Current evidence increasingly supports the concept that inflammatory activity, demyelination, neurodegeneration, remyelination failure, and compartmentalized immune responses coexist throughout the disease continuum. Rather than occurring sequentially, these processes interact dynamically from the earliest stages of disease. Smoldering inflammation and neurodegenerative changes may begin long before clinical symptoms become apparent, suggesting that irreversible tissue injury is already underway during so called preclinical phases of multiple sclerosis. This recognition underscores the urgent need for earlier detection strategies and proactive intervention before significant neurological reserve is lost.

The implications of these discoveries extend beyond disease classification into the broader philosophy of multiple sclerosis management.
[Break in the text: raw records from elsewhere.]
(* ===== verification/PinProofs.v ===== *)
(** * Pins: what the operations do

    The bytes of a pin store stand for one document per identifier ([pin_of]); the
    lemmas state the operations of PinStore.v on the documents. *)
From stdpp Require Import base gmap list strings.
From Stdlib Require Import Strings.Byte.
From S2P Require Import Prelude Protobuf Path DirIter PinStore.

Module PinProofs.
Import PinDocument PinStore.
Section pins.
  Context `{pk : PinCodec} {RefsError S : Type}.
  Implicit Types g : Pins.
  Implicit Types d : PinDocument.
  Notation as_v1 := (as_v1 cid_version new_v1).
  Notation update := (update cid_version new_v1).

Definition label (root : Cid) : string := cid_to_string (as_v1 root).

(** A document of a pinned block. *)
Definition doc_ok (c : Cid) d : Prop :=
  version d = 0%Z ∧ cid_version_of d = cid_version_of (new_doc c) ∧
  (is_set (recursive d) = true → direct d = false) ∧
  StringSet.sorted (indirect_by d) ∧ Forall (λ s, ∃ root, s = label root) (indirect_by d).
Definition entry_ok (k raw : list byte) : Prop :=
  ∃ c d, k = cid_to_bytes c ∧ raw = doc_to_vec d ∧ doc_ok c d ∧ can_remove d = false.
Definition pins_ok g : Prop := map_Forall entry_ok g.

Definition pin_of g (c : Cid) : PinDocument :=
  match g !! cid_to_bytes c with
  | Some raw => match doc_from_slice raw with Ok d => d | Err _ => new_doc c end
  | None => new_doc c
  end.
Definition set_pin (c : Cid) d g : Pins :=
  if can_remove d then delete (cid_to_bytes c) g else <[cid_to_bytes c := doc_to_vec d]> g.

(** ** Labels *)
#[export] Instance cid_to_bytes_inj : Inj (=) (=) cid_to_bytes.
Proof. intros c c' E. pose proof (cid_try_from_to_bytes c) as H. rewrite E, cid_try_from_to_bytes in H. by simplify_eq. Qed.
Lemma as_v1_idem c : as_v1 (as_v1 c) = as_v1 c.
Proof. unfold PinDocument.as_v1. destruct (cid_version c) eqn:E; [by rewrite new_v1_version|by rewrite E]. Qed.
Lemma label_as_v1 c : label (as_v1 c) = label c.
Proof. unfold label. by rewrite as_v1_idem. Qed.

(** ** Documents *)
Lemma new_doc_ok c : doc_ok c (new_doc c).
Proof. repeat split; try done; constructor. Qed.
Lemma new_doc_removable c : can_remove (new_doc c) = true.
Proof. done. Qed.
Lemma removable_new c d : doc_ok c d → can_remove d = true → d = new_doc c.
Proof.
  unfold can_remove. intros (Hv & Hc & _ & _ & _). rewrite !andb_true_iff, !negb_true_iff, bool_decide_eq_true.
  destruct d as [v di r cv l]; simpl in *. intros [[-> Hr] ->]. destruct r; [done|done|]. unfold new_doc. by rewrite Hv, Hc.
Qed.

Lemma update_indirect (add : bool) root d :
  StringSet.sorted (indirect_by d) →
  update add (IndirectFrom root) d =
    Ok (if add then negb (bool_decide (label root ∈ indirect_by d)) else bool_decide (label root ∈ indirect_by d),
        set_indirect ((if add then StringSet.insert else StringSet.remove) (label root) (indirect_by d)) d).
Proof.
  intros Hs. unfold PinDocument.update. fold (label root). case_bool_decide as El.
  - rewrite El, bool_decide_eq_false_2 by apply not_elem_of_nil. destruct add; [done|]. destruct d; simpl in *. by subst.
  - rewrite StringSet.from_list_sorted by done. by destruct add.
Qed.
Lemma insert_labels root l :
  Forall (λ s, ∃ root, s = label root) l → Forall (λ s, ∃ root, s = label root) (StringSet.insert (label root) l).
Proof.
  rewrite !Forall_forall. intros Hl x [->|Hx]%StringSet.elem_of_insert; [by eexists|by apply Hl].
Qed.
Lemma doc_update_ok (add : bool) kind c d b d' : doc_ok c d → update add kind d = Ok (b, d') → doc_ok c d'.
Proof.
  intros Hd Hu. pose proof Hd as (Hv & Hc & Hr & Hs & Hl). destruct kind as [root| |n|].
  - rewrite update_indirect in Hu by done. simplify_eq. split_and!; [done|done|done| |]; destruct add; simpl.
    + by apply StringSet.insert_sorted.
    + by apply StringSet.remove_sorted.
    + by apply insert_labels.
    + apply Forall_forall. intros x [_ Hx]%StringSet.elem_of_remove. by eapply Forall_forall in Hl.
  - destruct d as [v [] [] cv l], add; simpl in *; simplify_eq; split_and!; auto; naive_solver.
  - destruct d as [v [] [] cv l], add; simpl in *; repeat case_bool_decide; simplify_eq; split_and!; auto; naive_solver.
  - destruct d as [v [] [] cv l], add; simpl in *; simplify_eq; split_and!; auto; naive_solver.
Qed.
Lemma insert_not_nil x l : StringSet.insert x l ≠ [].
Proof. destruct l; simpl; [done|]. by destruct (String.compare _ _). Qed.
(** Adding a pin gives a document that is kept. *)
Lemma update_add_kept kind c d b d' : doc_ok c d → update true kind d = Ok (b, d') → can_remove d' = false.
Proof.
  intros (Hv & Hc & Hr & Hs & Hl) Hu. destruct kind as [root| |n|].
  - rewrite update_indirect in Hu by done. simplify_eq. unfold can_remove. simpl.
    rewrite bool_decide_eq_false_2 by apply insert_not_nil. by rewrite andb_false_r.
  - destruct d as [v [] [] cv l]; simpl in *; simplify_eq; done.
  - destruct d as [v [] [] cv l]; simpl in *; repeat case_bool_decide; simplify_eq; done.
  - destruct d as [v [] [] cv l]; simpl in *; simplify_eq; try done.
Qed.
Lemma remove_absent x l : x ∉ l → StringSet.remove x l = l.
Proof.
  unfold StringSet.remove. induction l as [|y l IH]; intros Hx; [done|]. apply not_elem_of_cons in Hx as [? ?].
  rewrite filter_cons_True by done. by rewrite IH.
Qed.
Lemma update_unchanged (add : bool) kind c d d' : doc_ok c d → update add kind d = Ok (false, d') → d' = d.
Proof.
  intros (Hv & Hc & Hr & Hs & Hl) Hu. destruct kind as [root| |n|].
  - rewrite update_indirect in Hu by done. destruct d as [v di r cv l]. simpl in *. destruct add.
    + injection Hu as Hb <-. rewrite negb_false_iff, bool_decide_eq_true in Hb. unfold set_indirect. simpl.
      by rewrite StringSet.insert_same.
    + injection Hu as Hb <-. rewrite bool_decide_eq_false in Hb. unfold set_indirect. simpl. by rewrite remove_absent.
  - destruct d as [v [] [] cv l], add; simpl in *; by simplify_eq.
  - destruct d as [v [] [] cv l], add; simpl in *; repeat case_bool_decide; by simplify_eq.
  - destruct d as [v [] [] cv l], add; simpl in *; by simplify_eq.
Qed.
(** The [unwrap] of a new document. *)
Lemma update_new kind c : ∃ d, update true kind (new_doc c) = Ok (true, d).
Proof. destruct kind; by eexists. Qed.

(** ** The store as documents *)
Lemma pins_ok_lookup g c raw :
  pins_ok g → g !! cid_to_bytes c = Some raw → raw = doc_to_vec (pin_of g c) ∧ doc_ok c (pin_of g c) ∧ can_remove (pin_of g c) = false.
Proof.
  intros Hg Hc. destruct (Hg _ _ Hc) as (c' & d & E & -> & Hd & Hr). apply (inj _) in E as <-.
  unfold pin_of. by rewrite Hc, doc_from_to_vec.
Qed.
Lemma pin_of_absent g c : g !! cid_to_bytes c = None → pin_of g c = new_doc c.
Proof. unfold pin_of. by intros ->. Qed.
Lemma pin_of_ok g c : pins_ok g → doc_ok c (pin_of g c).
Proof.
  intros Hg. destruct (g !! cid_to_bytes c) eqn:E; [by eapply pins_ok_lookup|]. rewrite pin_of_absent by done. apply new_doc_ok.
Qed.
Lemma pin_of_sorted g c : pins_ok g → StringSet.sorted (indirect_by (pin_of g c)).
Proof. intros Hg. by apply (pin_of_ok g c) in Hg as (_ & _ & _ & ? & _). Qed.
(** [is_pinned] is about the document. *)
Lemma is_pinned_spec g c : pins_ok g → is_pinned c g = negb (can_remove (pin_of g c)).
Proof.
  intros Hg. unfold is_pinned. destruct (g !! cid_to_bytes c) eqn:E.
  - destruct (pins_ok_lookup _ _ _ Hg E) as (_ & _ & ->). done.
  - by rewrite pin_of_absent.
Qed.
Lemma pin_of_set c d g c' : doc_ok c d → pin_of (set_pin c d g) c' = if decide (c' = c) then d else pin_of g c'.
Proof.
  intros Hd. unfold pin_of, set_pin. destruct (can_remove d) eqn:Hr.
  - apply (removable_new c) in Hr as ->; [|done]. case_decide as E.
    + subst. by rewrite lookup_delete_eq.
    + rewrite lookup_delete_ne; [done|]. by intros ?%(inj cid_to_bytes).
  - case_decide as E.
    + subst. by rewrite lookup_insert_eq, doc_from_to_vec.
    + rewrite lookup_insert_ne; [done|]. by intros ?%(inj cid_to_bytes).
Qed.
Lemma set_pin_ok c d g : pins_ok g → doc_ok c d → pins_ok (set_pin c d g).
Proof.
  intros Hg Hd. unfold set_pin. destruct (can_remove d) eqn:Hr; [by apply map_Forall_delete|].
  apply map_Forall_insert_2; [|done]. by exists c, d.
Qed.
(** Two stores that agree on the documents are the same. *)
Lemma pins_ext g g' : pins_ok g → pins_ok g' → (∀ c, pin_of g c = pin_of g' c) → g = g'.
Proof.
  intros Hg Hg' E. apply map_eq. intros k.
  assert (∀ h h' raw, pins_ok h → pins_ok h' → (∀ c, pin_of h c = pin_of h' c) → h !! k = Some raw → h' !! k = Some raw) as Hone.
  { intros h h' raw Hh Hh' Hext Hk. destruct (Hh _ _ Hk) as (c & _ & -> & _). destruct (pins_ok_lookup _ _ _ Hh Hk) as (-> & _ & Hr).
    destruct (h' !! cid_to_bytes c) as [raw'|] eqn:Hk'.
    - destruct (pins_ok_lookup _ _ _ Hh' Hk') as (-> & _ & _). by rewrite Hext.
    - apply pin_of_absent in Hk'. rewrite Hext, Hk' in Hr. done. }
  destruct (g !! k) as [raw|] eqn:H1; [symmetry; by eapply (Hone g)|].
  destruct (g' !! k) as [raw|] eqn:H2; [|done]. by rewrite (Hone g' g raw) in H1.
Qed.
Lemma set_pin_same c g : pins_ok g → set_pin c (pin_of g c) g = g.
Proof.
  intros Hg. assert (doc_ok c (pin_of g c)) by by apply pin_of_ok. apply pins_ext; [by apply set_pin_ok|done|].
  intros c'. rewrite pin_of_set by done. case_decide; by subst.
Qed.

(** ** Inserting and removing one pin *)
Lemma insert_pin_spec c kind g :
  pins_ok g →
  insert_pin (RefsError := RefsError) c kind g =
    Done (match update true kind (pin_of g c) with
          | Ok (b, d) => (Ok b, set_pin c d g)
          | Err e => (Err (Update e), g)
          end).
Proof.
  intros Hg. unfold insert_pin. destruct (g !! cid_to_bytes c) as [raw|] eqn:E.
  - destruct (pins_ok_lookup _ _ _ Hg E) as (-> & Hd & _). rewrite doc_from_to_vec.
    destruct (update true kind (pin_of g c)) as [[b d]|e] eqn:Hu; [|done].
    pose proof (update_add_kept _ _ _ _ _ Hd Hu) as Hk. destruct b.
    + unfold set_pin. by rewrite Hk.
    + apply update_unchanged with (c := c) in Hu as ->; [|done]. by rewrite set_pin_same.
  - rewrite pin_of_absent by done. destruct (update_new kind c) as [d Hd]. rewrite Hd.
    unfold set_pin. by rewrite (update_add_kept _ _ _ _ _ (new_doc_ok c) Hd).
Qed.
Lemma remove_pin_spec c kind g :
  pins_ok g → is_pinned c g = true →
  remove_pin (RefsError := RefsError) c kind g =
    match update false kind (pin_of g c) with
    | Ok (b, d) => (Ok b, set_pin c d g)
    | Err e => (Err (Update e), g)
    end.
Proof.
  intros Hg Hp. unfold is_pinned in Hp. apply bool_decide_eq_true in Hp as [raw E]. unfold remove_pin. rewrite E.
  destruct (pins_ok_lookup _ _ _ Hg E) as (-> & Hd & _). rewrite doc_from_to_vec.
  destruct (update false kind (pin_of g c)) as [[b d]|e] eqn:Hu; [|done]. destruct b; [done|].
  apply update_unchanged with (c := c) in Hu as ->; [|done]. by rewrite set_pin_same.
Qed.
Lemma remove_pin_absent c kind g :
  is_pinned c g = false → remove_pin (RefsError := RefsError) c kind g = (Err NotPinned, g).
Proof. unfold is_pinned, remove_pin. intros Hp. apply bool_decide_eq_false, eq_None_not_Some in Hp. by rewrite Hp. Qed.

Lemma insert_pin_ok c kind g : pins_ok g → ∃ r g', insert_pin (RefsError := RefsError) c kind g = Done (r, g') ∧ pins_ok g'.
Proof.
  intros Hg. rewrite insert_pin_spec by done. destruct (update true kind (pin_of g c)) as [[b d]|e] eqn:Hu.
  - eexists _, _. split; [done|]. apply set_pin_ok; [done|]. eapply doc_update_ok; [by apply pin_of_ok|done].
  - by eexists _, _.
Qed.
Lemma remove_pin_ok c kind g : pins_ok g → pins_ok (remove_pin (RefsError := RefsError) c kind g).2.
Proof.
  intros Hg. destruct (is_pinned c g) eqn:Hp; [|by rewrite remove_pin_absent].
  rewrite remove_pin_spec by done. destruct (update false kind (pin_of g c)) as [[b d]|e] eqn:Hu; [|done].
  apply set_pin_ok; [done|]. eapply doc_update_ok; [by apply pin_of_ok|done].
Qed.

(** ** Recursive pins *)
Definition add_label (root : Cid) d : PinDocument := set_indirect (StringSet.insert (label root) (indirect_by d)) d.
Definition drop_label (root : Cid) d : PinDocument := set_indirect (StringSet.remove (label root) (indirect_by d)) d.

Lemma add_label_ok root c d : doc_ok c d → doc_ok c (add_label root d).
Proof. intros Hd. eapply (doc_update_ok true (IndirectFrom root)); [done|]. destruct Hd as (_ & _ & _ & ? & _). by apply update_indirect. Qed.
Lemma drop_label_ok root c d : doc_ok c d → doc_ok c (drop_label root d).
Proof. intros Hd. eapply (doc_update_ok false (IndirectFrom root)); [done|]. destruct Hd as (_ & _ & _ & ? & _). by apply update_indirect. Qed.
Lemma add_label_idem root c d : doc_ok c d → add_label root (add_label root d) = add_label root d.
Proof.
  intros Hd. pose proof (add_label_ok root c d Hd) as (_ & _ & _ & Hs & _). unfold add_label in *. simpl in *. unfold set_indirect. simpl.
  rewrite (StringSet.insert_same _ (StringSet.insert _ _)); [done| |done]. apply StringSet.elem_of_insert. by left.
Qed.
Lemma drop_add_label root c d : doc_ok c d → label root ∉ indirect_by d → drop_label root (add_label root d) = d.
Proof.
  intros _ Hn. unfold drop_label, add_label. simpl. rewrite StringSet.remove_insert by done. by destruct d.
Qed.
Lemma labelled_kept root d : label root ∈ indirect_by d → can_remove d = false.
Proof.
  intros Hl. unfold can_remove. rewrite bool_decide_eq_false_2; [by rewrite andb_false_r|]. intros E. rewrite E in Hl. by apply elem_of_nil in Hl.
Qed.
Lemma add_label_elem root d : label root ∈ indirect_by (add_label root d).
Proof. apply StringSet.elem_of_insert. by left. Qed.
The traditional model of categorizing patients into rigid subtypes increasingly appears scientifically outdated and clinically insufficient. Instead, many experts now advocate for a transition toward biologically informed, personalized frameworks that characterize disease according to underlying mechanisms rather than outward clinical appearance alone. Such an approach would integrate imaging biomarkers, molecular markers, immunological profiling, and measures of neurodegeneration to generate a more accurate representation of disease activity and prognosis.
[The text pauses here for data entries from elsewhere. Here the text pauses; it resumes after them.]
(* ===== verification/Refs.v ===== *)
(** * References between documents

    src/refs.rs: a breadth-first walk over the links of documents, with the blocks
    that are missing fetched or reported. *)
From stdpp Require Import base gmap list strings.
From Stdlib Require Import Strings.Byte.
From S2P Require Import Prelude Protobuf UnixFsPb Path DirBuilder DirIter UnixFsDir DagResolve.
Local Open Scope Z_scope.

Module Refs.
Import DagResolve.

(** All values of a document, itself first. *)
Fixpoint ipld_values `{ids : Ids} (i : Ipld) : list Ipld :=
  i :: match i with
       | List l => flat_map ipld_values l
       | Map m => flat_map (λ kv, ipld_values kv.2) m
       | _ => []
       end.

(** [Ipld::iter] of the crate [libipld] visits every value once. *)
Class IpldIter `{ids : Ids} := {
  ipld_iter : Ipld → list Ipld;
  ipld_iter_perm i : ipld_iter i ≡ₚ ipld_values i;
}.

(** Depth, document, where the link is and its name. *)
Notation Work := (Z * Cid * Cid * option string)%type.
Notation NamedLink := (option string * Cid)%type.

Section refs.
  Context `{cl : CidLayout} {it : IpldIter}.
  Context {Error Store : Type}.
  Context (decode : Cid → list byte → result Ipld Error).
  (** [Repo::get_block] with the network and [Repo::get_block_now]. *)
  Context (get_block : Cid → Store → result Block Error * Store).
  Context (get_block_now : Cid → Store → result (option Block) Error).

Record Edge := mkEdge { source : Cid; destination : Cid; name : option string }.

Inductive IpldRefsError :=
  | Loading (e : Error)
  | BlockNotFound (c : Cid).

Record IpldRefs := mkRefs { max_depth : option Z; unique : bool; download_blocks : bool }.
Definition IpldRefs_default : IpldRefs := mkRefs None false true.
Definition with_max_depth (depth : Z) (r : IpldRefs) : IpldRefs := mkRefs (Some depth) (unique r) (download_blocks r).
Definition with_only_unique (r : IpldRefs) : IpldRefs := mkRefs (max_depth r) true (download_blocks r).
Definition with_existing_blocks (r : IpldRefs) : IpldRefs := mkRefs (max_depth r) (unique r) false.

(** ** The links of a document *)
Definition dagpb_link (i : Ipld) : outcome (option NamedLink) :=
  match i with
  | Map m =>
      match BTree.get "Hash" m with
      | Some (Link c) =>
          match BTree.get "Name" m with
          | Some (Str s) => if bool_decide (s = "/") then Panic else mret (Some (Some s, c))
          | _ => Panic
          end
      | Some _ => Panic
      | None => mret None
      end
  | _ => Panic
  end.
Fixpoint dagpb_link_list (l : list Ipld) : outcome (list NamedLink) :=
  match l with
  | [] => mret []
  | i :: l =>
      link ← dagpb_link i;
      links ← dagpb_link_list l;
      mret (match link with Some link => link :: links | None => links end)
  end.
Definition dagpb_links (i : Ipld) : outcome (list NamedLink) :=
  match i with
  | Map m => match BTree.get "Links" m with Some (List l) => dagpb_link_list l | _ => Panic end
  | _ => mret []
  end.

Definition link_of (i : Ipld) : option NamedLink := match i with Link c => Some (None, c) | _ => None end.
Definition ipld_links (c : Cid) (i : Ipld) : outcome (list NamedLink) :=
  if bool_decide (cid_codec c = DagPbCodec) then dagpb_links i
  else mret (omap link_of (ipld_iter i)).

(** ** The walk *)
Fixpoint push_links (only_unique : bool) (links : list NamedLink) (depth : Z) (origin : Cid)
    (work : list Work) (queued_or_visited : gset Cid) : list Work * gset Cid :=
  match links with
  | [] => (work, queued_or_visited)
  | (link_name, next_cid) :: links =>
      if only_unique && bool_decide (next_cid ∈ queued_or_visited)
      then push_links only_unique links depth origin work queued_or_visited
      else push_links only_unique links depth origin (work ++ [(depth, next_cid, origin, link_name)])
             (if only_unique then {[next_cid]} ∪ queued_or_visited else queued_or_visited)
  end.
Fixpoint push_roots (only_unique : bool) (iplds : list (Cid * Ipld)) (work : list Work) (queued_or_visited : gset Cid) :
    outcome (list Work * gset Cid) :=
  match iplds with
  | [] => mret (work, queued_or_visited)
  | (origin, ipld) :: iplds =>
      links ← ipld_links origin ipld;
      let '(work, queued_or_visited) := push_links only_unique links 0 origin work queued_or_visited in
      push_roots only_unique iplds work queued_or_visited
  end.

(** What the stream yields, each item with the store at that moment, and the store
    at its end, or that it panics there.  A caller that stops pulling sees the
    items up to then. *)
Definition Trace (A : Type) : Type := list (A * Store) * outcome Store.
Definition yields {A} (a : A) (s : Store) (t : Trace A) : Trace A := ((a, s) :: t.1, t.2).
Definition run {A B} (m : outcome A) (f : A → Trace B) : Trace B :=
  match m with Done a => f a | Panic => ([], Panic) | OutOfFuel => ([], OutOfFuel) end.

Definition traverse_links (limit : option Z) (depth : Z) : outcome (option bool) :=
  match limit with
  | Some d =>
      if bool_decide (d ≤ depth) then mret None
      else above ← u64_add d 1; mret (Some (negb (bool_decide (above = depth))))
  | None => mret (Some true)
  end.

Fixpoint refs_loop (fuel : nat) (opts : IpldRefs) (work : list Work) (queued_or_visited : gset Cid) (s : Store) :
    Trace (result Edge IpldRefsError) :=
  match fuel with
  | O => ([], OutOfFuel)
  | S fuel =>
      match work with
      | [] => ([], Done s)
      | (depth, c, source, link_name) :: work =>
          run (traverse_links (max_depth opts) depth) (λ t,
          match t with
          | None => refs_loop fuel opts work queued_or_visited s
          | Some traverse =>
              (* the block, or how the walk goes on without it *)
              let loaded :=
                if download_blocks opts then
                  match get_block c s with
                  | (Ok block, s) => Ok (block, s)
                  | (Err _, s) => Err (refs_loop fuel opts work queued_or_visited s)
                  end
                else
                  match get_block_now c s with
                  | Ok (Some block) => Ok (block, s)
                  | Ok None => Err ([(Err (BlockNotFound c), s)], Done s)
                  | Err e => Err ([(Err (Loading e), s)], Done s)
                  end in
              match loaded with
              | Err others => others
              | Ok (block, s) =>
                  match decode block.1 block.2 with
                  | Err e => yields (Err (Loading e)) s (refs_loop fuel opts work queued_or_visited s)
                  | Ok ipld =>
                      run (if traverse : bool then
                             links ← ipld_links c ipld;
                             depth ← u64_add depth 1;
                             mret (push_links (unique opts) links depth c work queued_or_visited)
                           else mret (work, queued_or_visited)) (λ r,
                      yields (Ok (mkEdge source c link_name)) s (refs_loop fuel opts r.1 r.2 s))
                  end
              end
          end)
      end
  end.

Definition iplds_refs_inner (fuel : nat) (iplds : list (Cid * Ipld)) (opts : IpldRefs) (s : Store) :
    outcome (Trace (result Edge IpldRefsError)) :=
  let empty_stream := match max_depth opts with Some n => bool_decide (n = 0) | None => false end in
  if empty_stream then mret ([], Done s)
  else
    r ← push_roots (unique opts) iplds [] ∅;
    mret (refs_loop fuel opts r.1 r.2 s).
Definition refs_of_resolved (fuel : nat) (r : IpldRefs) (iplds : list (Cid * Ipld)) (s : Store) :
    outcome (Trace (result Edge IpldRefsError)) := iplds_refs_inner fuel iplds r s.

(** [iplds_refs], whose stream the callers see. *)
Fixpoint only_loading (l : list (result Edge IpldRefsError * Store)) (final : outcome Store) : Trace (result Edge Error) :=
  match l with
  | [] => ([], final)
  | (Ok e, s) :: l => yields (Ok e) s (only_loading l final)
  | (Err (Loading e), s) :: l => yields (Err e) s (only_loading l final)
  | (Err (BlockNotFound _), _) :: _ => ([], Panic)
  end.
Definition iplds_refs (fuel : nat) (iplds : list (Cid * Ipld)) (depth : option Z) (only_unique : bool) (s : Store) :
    outcome (Trace (result Edge Error)) :=
  t ← iplds_refs_inner fuel iplds (mkRefs depth only_unique true) s;
  mret (only_loading t.1 t.2).

(** [map_ok(|Edge { destination, .. }| destination)]. *)
Definition destinations {E} (t : Trace (result Edge E)) : Trace (result Cid E) :=
  ((λ r, (match r.1 with Ok e => Ok (destination e) | Err e => Err e end, r.2)) <$> t.1, t.2).
End refs.
End Refs.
This shift toward precision medicine has the potential to transform therapeutic decision making. Rather than applying standardized treatment algorithms based on phenotype labels, clinicians may increasingly tailor interventions according to individual biological signatures, rates of neuroaxonal injury, inflammatory burden, and risk of progression. Biomarker driven approaches could allow earlier identification of aggressive disease, more accurate monitoring of treatment response, and timely escalation of therapy before irreversible disability accumulates.

At the same time, this evolving framework presents important challenges. Standardization of biomarker interpretation, accessibility of advanced imaging technologies, integration of molecular diagnostics into routine care, and validation of new classification models remain ongoing areas of research. Additionally, redefining multiple sclerosis according to biological processes will require substantial adaptation in clinical trial design, regulatory frameworks, and medical education.

Nevertheless, the growing body of evidence strongly suggests that the future of multiple sclerosis care lies in moving beyond rigid categorical definitions toward a more comprehensive understanding of disease biology. The transition from symptom based classification to biomarker informed characterization represents a fundamental paradigm shift in neurology. In this emerging model, treatment decisions are guided not solely by what clinicians can observe externally, but by a deeper understanding of the pathological processes occurring within the brain and spinal cord. As biomarker science and neuroimaging technologies continue to advance, this biology driven approach offers the possibility of earlier intervention, more individualized care, and ultimately improved long term outcomes for patients living with multiple sclerosis.

 



The Current MS Phenotype Classification System Explained

Relapsing-Remitting MS (RRMS) Definition

Approximately 85% of individuals receive an initial MS diagnosis with the relapsing-remitting form. This ms phenotype manifests through distinct episodes of neurological symptoms, termed relapses or exacerbations, that persist for at least 24 hours. Between these episodes, patients experience periods of partial or complete recovery known as remissions. The inflammatory process drives these relapses, characterized by new focal neurologic signs caused by demyelination in the central nervous system. MS average age of onset typically falls within the 20s and 30s, with women affected twice as frequently as men.

During remission periods, symptoms may partly or completely resolve, though relapses can leave lasting effects. Around half of all relapses produce lingering problems despite recovery. The body’s ability to repair myelin damage diminishes with successive relapses, leading to accumulation of disability even between acute episodes. MRI scans during active disease reveal new and gadolinium-enhancing lesions that correspond with inflammatory infiltrates and blood-brain barrier disruption.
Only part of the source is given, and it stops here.